ALCAMO – 22 dipendenti comunali si ritrovano da un giorno all’altro catapultati da una categoria all’altra. Promossi dalla categoria “A” a quella “B” dopo un ricorso all’ufficio provinciale del lavoro di Trapani. Poco male per il Comune che alla fine concilia e sottoscrive un accordo che, di fatto, promuove i lavoratori ad un nuovo inquadramento giuridico sin da subito ma ottenendo di contro che le somme pregresse alla data di presentazione del ricorso non verranno riconosciute. In poche parole 1-1 e palla al centro. Protagonisti di questo contenzioso giudiziario, che si è chiuso in tempi rapidissimi, 22 dipendenti del 3° Settore “Servizi al cittadino” che da oggi non avranno più un profilo professionale di “operatore servizi ausiliari” ma “operatore socio-assistenziale”. In questo modo significa soprattutto avere riconosciuto un contratto superiore, dalla categoria “A” a quella “B”. Questo riconoscimento è stato sancito con una delibera di giunta che ha quindi dato esecuzione alla conciliazione fatta all’ufficio provinciale del Lavoro di Trapani. Siamo in presenza di dipendenti che offrono le proprie prestazioni nelle scuole materne ed elementari della città. In quest’ottica l’amministrazione comunale ha riconosciuto le loro rivendicazioni: “È indubbio – si legge nella delibera – che presso le scuole elementari ed asili comunali dove prestano servizio le 22 unità che hanno presentato ricorso vi sia il bisogno e necessità di accudire le persone-utenti, neonati, bambini, persone con handicap, trasporto disabili ed altri servizi ancora.
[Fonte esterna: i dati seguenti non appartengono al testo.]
Lemma saved_pad l : (length l <= 80)%nat → Forall ok_char l → saved (S (length l)) (pad l) = l.
Proof.
  intros Hl Hok. unfold pad. generalize (81 - length l)%nat as k. intros k. clear Hl.
  enough (E : ∀ m, saved (length l + m) (l ++ replicate k 0) = l) by (rewrite <-(Nat.add_1_r (length l)); apply E).
  induction Hok as [|c l (_ & Hc & _) Hok IH]; intros m; [apply saved_zeros|].
  cbn [length app Nat.add saved]. rewrite (proj2 (Z.eqb_neq c 0)) by done. f_equal. apply IH.
Qed.

Lemma linked_count h ns ls : linked h ns ls → (length ns <= length h)%nat.
Proof.
  intros HD. rewrite <-(length_seq (length h) 0). apply submseteq_length, NoDup_submseteq; [apply HD|].
  intros x Hx. apply elem_of_seq. pose proof (seg_lt _ _ _ _ _ x (li_seg _ _ _ HD) Hx). lia.
Qed.

Lemma save_loop_spec : ∀ fuel t ns1 p ns2 ls1 l ls2,
  document t (ns1 ++ p :: ns2) (ls1 ++ l :: ls2) → length ns1 = length ls1 → (length ns2 < fuel)%nat →
  wp (save_loop fuel p) (λ r t', r = l ++ text ls2 ∧ t' = t) t.
Proof.
  induction fuel as [|fuel IH]; intros t ns1 p ns2 ls1 l ls2 [HD Hlast] Hl Hf; [lia|].
  pose proof (linked_focus _ _ _ _ _ _ _ HD Hl) as Hp. cbn [save_loop]. apply wp_bind. eapply wp_getn; [exact Hp|].
  apply wp_bind, wp_get. cbn [n_size n_content n_next node_at]. pose proof (li_lines _ _ _ HD) as Hls. apply Forall_app in Hls as [_ Hls]. apply Forall_cons in Hls as [[Hlen Hok] _].
  replace (Z.to_nat (Z.of_nat (length l) + 1)) with (S (length l)) by lia. rewrite saved_pad by done.
  pose proof (li_nodup _ _ _ HD) as Hnd.
  destruct ns2 as [|q ns3], ls2 as [|l2 ls3]; try (pose proof (seg_len _ _ _ _ _ (li_seg _ _ _ HD)) as H; rewrite !length_app in H; cbn in H; lia).
  - rewrite last_snoc in Hlast. injection Hlast as ->. rewrite Nat.eqb_refl. apply wp_ret. by rewrite app_nil_r.
  - assert (Hne : (p =? f_last t)%nat = false).
    { apply Nat.eqb_neq. intros E. rewrite last_app_cons, last_cons_cons in Hlast. apply NoDup_app in Hnd as (_ & _ & Hnd).
      apply NoDup_cons in Hnd as [Hnd _]. apply Hnd. rewrite E. apply last_Some in Hlast as [x ->]. set_solver. }
    rewrite Hne. cbn [first]. apply wp_bind, wp_node_ptr. apply linked_reassoc in HD. apply wp_bind.
    eapply wp_mono; [apply (IH t (ns1 ++ [p]) q ns3 (ls1 ++ [l]) l2 ls3)|].
    + split; [done|]. by rewrite <-(assoc_L (++)).
    + rewrite !length_app. cbn. lia.
    + cbn in Hf. lia.
    + intros r t' [-> ->]. by apply wp_ret.
Qed.

Lemma savefile_spec t ns ls : document t ns ls → savefile t = Ok (text ls) t.
Proof.
  intros HD. pose proof HD as [HL Hlast]. pose proof (li_head _ _ _ HL) as Hh. destruct ns as [|p ns]; [done|]. injection Hh as ->.
  pose proof (linked_count _ _ _ HL) as Hc. cbn in Hc. pose proof (seg_len _ _ _ _ _ (li_seg _ _ _ HL)) as H.
  destruct ls as [|l ls]; [done|]. unfold savefile, mbind, M_bind, getM.
  pose proof (save_loop_spec (length (nodes t)) t [] 0 ns [] l ls HD eq_refl ltac:(lia)) as Hw.
  by apply wp_Ok in Hw as (r & t' & -> & -> & ->).
Qed.

(** [addc] of a character that is not a newline. *)
Lemma addc_inserts t ns1 p ns2 ls1 l ls2 pos c :
  document t (ns1 ++ p :: ns2) (ls1 ++ l :: ls2) → length ns1 = length ls1 → ok_char c → c ≠ NL →
  (pos <= length l)%nat → (pos < 80)%nat →
  wp (addc top (Some p) (Z.of_nat pos) c) (λ r t', r = 0 ∧ rest_of t' = rest_of (set_fsize (s32 (f_size t + 1)) t) ∧
    ∃ ns' ls', document t' (ns1 ++ p :: ns') ls' ∧ text ls' = text ls1 ++ take pos l ++ c :: drop pos l ++ text ls2) t.
Proof.
  intros HD Hl Hc Hnl Hpos H80.
  assert (Hf : (length ns2 + (if (length l <? 80)%nat then 0 else 1) < S (S (length (nodes t))))%nat).
  { destruct HD as [HL _]. pose proof (linked_count _ _ _ HL) as H. rewrite length_app in H. cbn in H.
    destruct (length l <? 80)%nat; lia. }
  unfold addc. apply wp_bind, wp_get. rewrite (proj2 (Z.eqb_neq c NL)) by done. apply wp_bind.
  eapply wp_mono; [by apply (addc_loop_spec _ t ns1 p ns2 ls1 l ls2 pos c)|]. intros b t1 (-> & Hrest & ns' & ls' & HD' & Ht'). cbn [negb].
  apply wp_bind, wp_get. apply (wp_bind (putM _)), (wp_modify (λ _, _)), wp_ret. split; [done|].
  split; [|by exists ns', ls']. unfold rest_of in *. cbn. by injection Hrest as -> -> -> -> -> -> ->.
Qed.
E’ altrettanto indubbio che queste mansioni di assistenza e cura alla persona devono essere ascritte alla categoria giuridica B”. Il Comune è arrivato a questa conciliazione riuscendo però a scongiurare possibili danni economici: i dipendenti hanno formulato nell’accordo “rinuncia espressa a qualunque pretesa risarcitoria e monetaria, passata, presente e futura”. Non solo: non ci saranno nemmeno da sostenere maggiori costi da qui in avanti nonostante l’inquadramento nella categoria superiore. In sostanza ci si è accordati anche qui mantenendo invariati gli stipendi: si abbasseranno infatti le ore lavorative sino ad arrivare al tetto massimo dello stipendio sino ad oggi percepito da ogni singolo dipendente. “Nell’accordo sottoscritto – afferma l’assessore al Personale Antonino Manno – è stato stabilito che saranno rimodulati gli orari di lavoro in modo da garantire la stessa efficienza e qualità dei servizi”.